También he sido agredido por estos acólitos de San Roque. Una noche, en un restaurante de postín parisino, un diminuto y perfumado braco me estuvo gruñendo y mostrando los colmillos cada vez que su dueña se descuidaba. Y en uno de mis anteriores empleos aún se rumora que yo fui responsable por omisión del deceso de la Pelusa, compañera del Canelo. La pobre quedó en calidad de calcomanía cuando se rehúso a darle el paso a un camión materialista. ¿Mi pecado? No haber prohibido el paso de las trocas a la obra en construcción. ¡Válgame Dios!
No entiendo cómo fue que destapé la Caja de Pandora del mundo canino. Parece que el amor a los perros es más intenso que el amor por la justicia.
“¿Cómo es posible que le tengas miedo a los perritos, si son lo más lindo del mundo?”, exclamaba con tono acusatorio mi cuata A.B., la que tiene un doctorado en ciencia política.
Cuando le recordé que un Rottweiler destazó a su dueño, que están documentados casos de Dóberman que se almorzaron a los bebés que debían cuidar y que, en Rebelión en la granja, la novela breve de George Orwell el verraco Napoleón utiliza a los mastines que secuestró cuando cachorros para oprimir a los demás animales de la granja, respondió con un mohín de fastidio: “¡Ay .. tú siempre tan exagerado!”

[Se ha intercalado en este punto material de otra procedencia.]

(** The migrations build what the models declare: on any database where the
    service's names are free, both revisions run, everything else is left as it
    was, and the tables, columns, types, defaults, constraints with their
    conventional names, indexes with their conditions and the enum type are those
    of the models, up to order. *)
Theorem migrations_match_the_models (s : S) (Ho : outside (cat s)) :
  ∃ s1 s2, run_ops upgrade_0001_ops s = Ok s1 ∧ run_ops upgrade_0002_ops s1 = Ok s2 ∧
    cat s2 ≡ beside (cat s) model_catalog.
Proof using Type*.
  pose proof revisions_own as Hown. rewrite !Forall_app in Hown. destruct Hown as (H1 & H2 & _ & _).
  destruct (revision_spec (cat s) upgrade_0001_ops s no_cat catalog_0001) as (s1 & Hr1 & Hc1 & Hn1);
    [done|done|apply no_cat_own|by rewrite beside_no_cat|apply upgrade_0001_ddl|].
  destruct (revision_spec (cat s) upgrade_0002_ops s1 catalog_0001 catalog_0002)
    as (s2 & Hr2 & Hc2 & _); [done..|apply upgrade_0002_ddl|].
  exists s1, s2. split; [done|]. split; [done|]. rewrite Hc2. split.
  - cbn. by f_equal.
  - intros n. cbn [beside cat_tables]. rewrite !lookup_union, catalog_0002_tables. cbn [model_catalog cat_tables].
    rewrite !lookup_insert, !lookup_singleton. repeat case_decide; [..|done].
    + pose proof migrated_jobs_equiv. destruct (cat_tables (cat s) !! n); by constructor.
    + pose proof migrated_job_logs_equiv. destruct (cat_tables (cat s) !! n); by constructor.
Qed.

(** C33: Every downgrade undoes its upgrade: on any database where the service's names are
    free, going up and back down restores the catalog after each revision exactly,
    down to the order of the columns, and in the end the database as it was. *)
Theorem downgrades_undo_the_upgrades (s : S) (Ho : outside (cat s)) :
  ∃ s1 s2 s1' s', run_ops upgrade_0001_ops s = Ok s1 ∧ run_ops upgrade_0002_ops s1 = Ok s2 ∧
    run_ops downgrade_0002_ops s2 = Ok s1' ∧ cat s1' = cat s1 ∧ cat s2 ≠ cat s1 ∧
    run_ops downgrade_0001_ops s1' = Ok s' ∧ cat s' = cat s ∧ cat s1 ≠ cat s.
Proof using Type*.
  pose proof revisions_own as Hown. rewrite !Forall_app in Hown. destruct Hown as (H1 & H2 & H3 & H4).
  destruct (revision_spec (cat s) upgrade_0001_ops s no_cat catalog_0001) as (s1 & Hr1 & Hc1 & Hn1);
    [done|done|apply no_cat_own|by rewrite beside_no_cat|apply upgrade_0001_ddl|].
  destruct (revision_spec (cat s) upgrade_0002_ops s1 catalog_0001 catalog_0002)
    as (s2 & Hr2 & Hc2 & Hn2); [done..|apply upgrade_0002_ddl|].
  destruct (revision_spec (cat s) downgrade_0002_ops s2 catalog_0002 catalog_0001)
    as (s1' & Hr3 & Hc3 & Hn3); [done..|apply downgrade_0002_ddl|].
  destruct (revision_spec (cat s) downgrade_0001_ops s1' catalog_0001 no_cat)
    as (s' & Hr4 & Hc4 & _); [done..|apply downgrade_0001_ddl|].
  exists s1, s2, s1', s'. rewrite Hc1, Hc2, Hc3, Hc4, beside_no_cat.
  assert (∀ c, (λ d, col_name <$> td_columns d) <$> (cat_tables (beside (cat s) c) !! "jobs") =
               (λ d, col_name <$> td_columns d) <$> (cat_tables c !! "jobs")) as Hlk.
  { intros c. by rewrite beside_lookup by (done || by left). }
  split; [exact Hr1|]. split; [exact Hr2|]. split; [exact Hr3|]. split; [reflexivity|].
  split; [|split; [exact Hr4|split; [reflexivity|]]].
  - intros E. apply (f_equal (λ c, (λ d, col_name <$> td_columns d) <$> (cat_tables c !! "jobs"))) in E.
    rewrite !Hlk in E. vm_compute in E. done.
  - intros E. assert ("jobs" ∈ service_tables) as Hj by by left.
    pose proof (beside_lookup (cat s) Ho catalog_0001 "jobs" Hj) as Hb.
    rewrite E, (out_table _ Ho "jobs" Hj) in Hb. vm_compute in Hb. discriminate Hb.
Qed.
End properties.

De vez en vez, en las reuniones sociales o académicas, algún conocido me detiene y con ojo entrecerrado y voz silbante quiere saber si realmente lancé los 450 kilos de mi motocicleta contra un indefenso perrito en la carretera a Cuernavaca. Pone ojos de plato cuando digo que así fue y alza los hombros con desdén al escuchar el tímido colofón de mi aventura: tres meses con un cabestrillo y una fortuna en medicinas y rehabilitación.
El colmo fue B.K. Luciendo la más brillante de sus sonrisas me extendió un libro de Manuel Benítez Carrasco y con ironía afilada cual estilete de Capeto apostrofó, “Pues, nunca he sabido que a un periodista alguien le haya escrito un poema… ¡Como sí ha sucedido con los perros!”:
Con una pata colgando
-despojo de una pedrada-
pasó el perro por mi lado.
Un perro de pobre casta.
Uno de esos callejeros
pobres de sangre y de estampa.
Respondí que estaba equivocada. Que en la poética popular bardos hubo que cantaron a los informadores. “¿Ah sí?”, contestó. “¿Cómo quién?” Me exprimí el seso y sólo recordé las formidables estrofas de Guillermo Aguirre:
En torno de una mesa de cantina,
en una noche de invierno,
regocijadamente departían
seis alegres bohemios…
Ella examinó sus cuidadas uñas y sin mirarme, respondió: “Sí, claro. Ustedes los periodistas… son… medio… bohemios, ¿verdad?”
Me di cuenta de que era imposible ganar y acepté que en el poema de Benítez hay al menos una estrofa con imágenes afortunadas, aquella que reza:
Y adiós la desconfianza.
Que ya se tiende a mis pies
a tiernos aullidos habla,
ladra para hablar más fuerte,
salta, gira, gira, salta,
lloran, ríen, ríen, lloran
lengua, orejas, ojos, patas,
y el rabo es un incansable
abanico de palabras.
Y desde luego que es mérito de condigno, si esta condición se puede aplicar a un poeta, que imagine un cielo de los perros en donde un San Roque recibe a los gozques y los recompensa por los sufrimientos en su valle de lágrimas:
Para ti… un rabo de oro,
para ti… un ojo de ámbar;
tú tus orejas de nieve; tú, tus colmillos de escarcha.
Tú… tu muleta de plata.
Estoy deprimido. ¡Protesto! Sólo quise documentar mi escasa relación con el mejor amigo del hombre. No me merezco un trato así. Quizá deba regresar al columnismo político. Entonces nadie se metería conmigo.
Pero no puedo dejar de preguntarme: ¿A dónde van los perros?